### [Your goal]
In the reply, include exactly the lines of the entries below from the first to the line with "(** The decrementing", that line included.

[Input records — start]

(** *** The block routines *)

Lemma block_up type n : forall offset hw, 0 <= offset -> offset + Z.of_nat n <= 2 ^ 16 -> (n > 0)%nat ->
  do_transfer junk_value type 0 (dma_system_address channel page offset) hw (Z.of_nat n) size
  ≡@{X unit} units n type 0 channel page offset hw.
Proof.
  pose proof size_pos as Hs. induction n as [|[|n] IH]; intros offset hw Ho Hn Hp; [lia | |].
  - cbn [units]. rewrite bind_ret_r. unfold do_transfer, unit_transfer. change (0 =? 0) with true. cbv iota.
    rewrite Z.mul_1_l. reflexivity.
  - remember (S n) as k eqn:Ek. cbn [units]. unfold next_offset at 1. change (0 =? 0) with true. cbv iota.
    rewrite u16_small by lia. setoid_rewrite <- (IH (offset + 1) (hw + size)); [|lia..]. unfold do_transfer, unit_transfer. change (0 =? 0) with true. cbv iota.
    replace (Z.of_nat (S k) * size) with (size + Z.of_nat k * size) by lia.
    pose proof (address_range offset ltac:(lia)).
    destruct (type =? DMA_WRITE_TRANSFER); [rewrite PWS_split, address_up by nia; reflexivity|].
    destruct (type =? DMA_READ_TRANSFER); [rewrite PRS_split, address_up by nia; reflexivity|].
    rewrite bind_ret_l. reflexivity.
Qed.

(** The decrementing loops; [block_down] below is [do_transfer] with enough fuel. *)
Definition down (type : Z) (fuel : nat) (address hw l : Z) : X unit :=
  if type =? DMA_WRITE_TRANSFER then bwd_dest_copy_to_M fuel hw address l size
  else if type =? DMA_READ_TRANSFER then bwd_dest_copy_from_M junk_value fuel address hw l size
  else ret tt.

Lemma down_none type fuel address hw : down type fuel address hw 0 = ret tt.
Proof.
  pose proof size_pos. unfold down. destruct fuel; cbn [bwd_dest_copy_to_M bwd_dest_copy_from_M];
    rewrite (proj2 (Z.leb_gt size 0)) by lia; destruct (type =? DMA_WRITE_TRANSFER), (type =? DMA_READ_TRANSFER); reflexivity.
Qed.
Lemma down_next type fuel address hw n :
  down type (S fuel) address hw (Z.of_nat (S n) * size)
  ≡ (unit_transfer type address hw size ;; down type fuel (u32 (address - size)) (hw + size) (Z.of_nat n * size)).
Proof.
  pose proof size_pos. unfold down, unit_transfer. cbn [bwd_dest_copy_to_M bwd_dest_copy_from_M].
  rewrite (proj2 (Z.leb_le size _)) by lia. replace (Z.of_nat (S n) * size - size) with (Z.of_nat n * size) by lia.
  destruct (type =? _); [reflexivity|]. destruct (type =? _); reflexivity.
Qed.

Lemma block_down type dec n : dec <> 0 -> forall fuel offset hw, offset < 2 ^ 16 -> Z.of_nat n <= offset + 1 ->
  (Z.of_nat n * size <= Z.of_nat fuel) ->
  down type fuel (dma_system_address channel page offset) hw (Z.of_nat n * size) ≡ units n type dec channel page offset hw.
Proof.
  intros Hd. pose proof size_pos as Hs. induction n as [|n IH]; intros fuel offset hw Ho Hn Hf.
  - change (Z.of_nat 0 * size) with 0. rewrite down_none. reflexivity.
  - destruct fuel as [|fuel]; [lia|]. rewrite down_next. cbn [units]. unfold next_offset at 1. rewrite (proj2 (Z.eqb_neq dec 0) Hd).
    apply bind_proper; [reflexivity|]. intros _. destruct n as [|n].
    + change (Z.of_nat 0 * size) with 0. rewrite down_none. reflexivity.
    + rewrite u16_small, address_down by lia. apply IH; lia.
Qed.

[Input records — finish]

### [Exercise solution]
(** *** The block routines *)

Lemma block_up type n : forall offset hw, 0 <= offset -> offset + Z.of_nat n <= 2 ^ 16 -> (n > 0)%nat ->
  do_transfer junk_value type 0 (dma_system_address channel page offset) hw (Z.of_nat n) size
  ≡@{X unit} units n type 0 channel page offset hw.
Proof.
  pose proof size_pos as Hs. induction n as [|[|n] IH]; intros offset hw Ho Hn Hp; [lia | |].
  - cbn [units]. rewrite bind_ret_r. unfold do_transfer, unit_transfer. change (0 =? 0) with true. cbv iota.
    rewrite Z.mul_1_l. reflexivity.
  - remember (S n) as k eqn:Ek. cbn [units]. unfold next_offset at 1. change (0 =? 0) with true. cbv iota.
    rewrite u16_small by lia. setoid_rewrite <- (IH (offset + 1) (hw + size)); [|lia..]. unfold do_transfer, unit_transfer. change (0 =? 0) with true. cbv iota.
    replace (Z.of_nat (S k) * size) with (size + Z.of_nat k * size) by lia.
    pose proof (address_range offset ltac:(lia)).
    destruct (type =? DMA_WRITE_TRANSFER); [rewrite PWS_split, address_up by nia; reflexivity|].
    destruct (type =? DMA_READ_TRANSFER); [rewrite PRS_split, address_up by nia; reflexivity|].
    rewrite bind_ret_l. reflexivity.
Qed.

(** The decrementing loops; [block_down] below is [do_transfer] with enough fuel. *)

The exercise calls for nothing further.